Wednesday, May 4, 2011

More Tales of Survival


My neighbors would probably like me to clean up the debris of dead trees, the result of heavy snows that destroyed one plum tree and two birches. I was about to cut them up for firewood when I saw a couple of flower buds on the "dead" plum. I decided to leave it alone for a while and see how much growth the residual sap would support. The first day i noticed buds, there were probably around a dozen. Today there were hundreds, and many of them were fully bloomed! Now I'm wondering if the remaining pieces of trunk will support the development of fruit. Clean-up will have to wait a while longer. As for the birch, this is a close-up of the one that is leaning at a 45-degree angle and trying to curve back upward, but is so damaged at the base that I'll probably turn it into firewood this fall.

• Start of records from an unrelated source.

(** A run of [n] ticks raises the spin-up ramp by at most [n] steps. *)
Lemma run_ratio_rate es m :
  config_ok m -> spool_inv m ->
  (run es m).(spool).(spin_up_ratio)
  <= m.(spool).(spin_up_ratio)
     + inject_Z (Z.of_nat (length es)) * ramp_step m.
Proof.
  intros Hc Hi. induction es as [|e es IH] using rev_ind.
  { change (inject_Z (Z.of_nat (length (@nil Env)))) with 0.
    change (run [] m) with m. lra. }
  destruct (run_inv es m Hc Hi) as [Hc' Hi'].
  pose proof (tick_ratio_rate e (run es m) Hc' Hi') as Ht.
  rewrite run_ramp_step in Ht.
  rewrite run_snoc, length_app, Nat.add_1_r, Qnat_S. lra.
Qed.

(** ** Theorems *)

(** C5: [output_logic] refines the transition graph of the specification:
    in every state and for every input, the spool state after the tick is
    one the graph allows from the state before it, under the arming inputs
    and the desired state of this tick. *)
Theorem output_logic_refines {battery : BattMonitor} (m : Motors) :
  spool_stepb (m.(inputs).(armed) && m.(inputs).(interlock))
    m.(spool).(spool_desired) m.(spool).(spool_state)
    (exec output_logic m).(spool).(spool_state) = true.
Proof. apply spool_stepb_spec, output_logic_step. Qed.

(** C11: the invariant holds in every reachable state: from a well-formed
    configuration and a state that satisfies [spool_inv], every state a
    run reaches, whatever the environment does between and during the
    ticks, is well-formed and satisfies [spool_inv]. *)
Theorem reachable_spool_inv (m0 m : Motors) :
  config_ok m0 -> spool_inv m0 -> reachable m0 m ->
  config_ok m /\ spool_inv m.
Proof.
  intros Hc Hi. induction 1 as [|e m _ [IHc IHi]]; [done|].
  split; [by apply tick_config | by apply tick_inv].
Qed.

(** The spool states of a run form a path of the graph. *)
Theorem trace_is_path (es : list Env) (m : Motors) : is_path (trace es m).
Proof.
  revert m. induction es as [|e es IH]; intros m; [done|].
  cbn [trace]. specialize (IH (tick e m)).
  destruct es; (split; [|exact IH]); eauto using tick_step.
Qed.

(** Full throttle authority is at least three ticks away from
    SHUT_DOWN: a run that starts in SHUT_DOWN and ends in
    THROTTLE_UNLIMITED has passed through GROUND_IDLE and SPOOLING_UP. *)
Theorem unlimited_needs_three_ticks (es : list Env) (m : Motors) :
  m.(spool).(spool_state) = SHUT_DOWN ->
  (run es m).(spool).(spool_state) = THROTTLE_UNLIMITED ->
  (3 <= length es)%nat.
Proof.
  intros H0 H1. pose proof (run_rank es m) as H.
  rewrite H0, H1 in H. cbn in H. lia.
Qed.

(** While the vehicle stays armed and interlocked the motors are not
    stopped at once: a run from THROTTLE_UNLIMITED to SHUT_DOWN in which
    every tick is armed and interlocked takes at least three ticks. *)
Theorem shut_down_needs_three_ticks (es : list Env) (m : Motors) :
  Forall (fun e => e.(env_armed) && e.(env_interlock) = true) es ->
  m.(spool).(spool_state) = THROTTLE_UNLIMITED ->
  (run es m).(spool).(spool_state) = SHUT_DOWN ->
  (3 <= length es)%nat.
Proof.
  intros Hok H0 H1.
  assert (rank m.(spool).(spool_state)
          <= rank (run es m).(spool).(spool_state) + length es)%nat as H.
  { clear H0 H1. induction es as [|e es IH] using rev_ind; [cbn; lia|].
    apply Forall_app in Hok as [Hes [He _]%Forall_cons].
    rewrite run_snoc, length_app. cbn.
    pose proof (tick_step e (run es m)) as Hs. rewrite He in Hs.
    apply rank_step_down in Hs. specialize (IH Hes). lia. }
  rewrite H0, H1 in H. cbn in H. lia.
Qed.

(** C12: thrust is never available sooner than the spool-up time after a shut
    down, whatever the vehicle code and the battery do in between: a run
    that starts in SHUT_DOWN and ends in a flying state (SPOOLING_UP,
    THROTTLE_UNLIMITED or SPOOLING_DOWN) has lasted at least the spool-up
    time, taken as at least [minimum_spool_time]. *)
Theorem spool_up_not_before (es : list Env) (m : Motors) :
  config_ok m -> spool_inv m ->
  m.(spool).(spool_state) = SHUT_DOWN ->
  flying (run es m).(spool).(spool_state) = true ->
  MAX minimum_spool_time m.(params).(spool_up_time)
  <= inject_Z (Z.of_nat (length es)) * m.(inputs).(dt_s).
Proof.
  intros Hc Hi H0 H1. pose proof (run_ratio_rate es m Hc Hi) as Hr.
  destruct (run_inv es m Hc Hi) as [_ Hi'].
  rewrite (inv_flying _ Hi' H1) in Hr.
  destruct (inv_shut_down _ Hi H0) as [Hz _]. rewrite Hz in Hr.
  pose proof (MAX_ge_l minimum_spool_time m.(params).(spool_up_time)) as Hm.
  unfold ramp_step, minimum_spool_time in *.
  set (T := MAX _ _) in *. set (n := inject_Z _) in *.
  assert (n * dt_s (inputs m) == n * (dt_s (inputs m) / T) * T) as ->
    by (field; lra).
  nra.
Qed.

(** C10: the thrust ceiling respects the current limiter in every reachable
    state: the filter of the limiter stays within 0.2..1 and
    [throttle_thrust_max] never exceeds the ceiling the limiter allows at
    the present state of its filter. *)
Theorem reachable_limit_inv (m0 m : Motors) :
  limit_inv m0 -> reachable m0 m -> limit_inv m.
Proof. intros H0. induction 1; [done|]. by apply tick_limit_inv. Qed.

(** ** Witnesses *)

Lemma init_limit_inv : limit_inv init_motors.
Proof. split; by vm_compute. Qed.

Lemma reachable_spool_inv_witness :
  config_ok (run [fly_env; fly_env; land_env] init_motors)
  /\ spool_inv (run [fly_env; fly_env; land_env] init_motors).
Proof.
  apply (reachable_spool_inv init_motors);
    [apply init_config_ok | apply init_spool_inv |].
  apply reachable_run. by eexists.
Defined.

Lemma unlimited_needs_three_ticks_witness :
  (3 <= length [fly_env; fly_env; fly_env])%nat.
Proof.
  apply (unlimited_needs_three_ticks _ quick_motors); by vm_compute.
Defined.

Meanwhile, it has a healthy new crop of catkins (male flowers) and quite a few of last year's still clinging to the upper branches. The tree was clearly stressed by this past winter, and, as is typical of trees, will undergo a reproductive frenzy in a last attempt at perpetuating its genes. This is analogous to the oaks' producing an abundance of acorns the season after surviving a ground fire. Native peoples who ate acorns realized this tendency thousands of years ago and did controlled burns in order to enhance their acorn crops.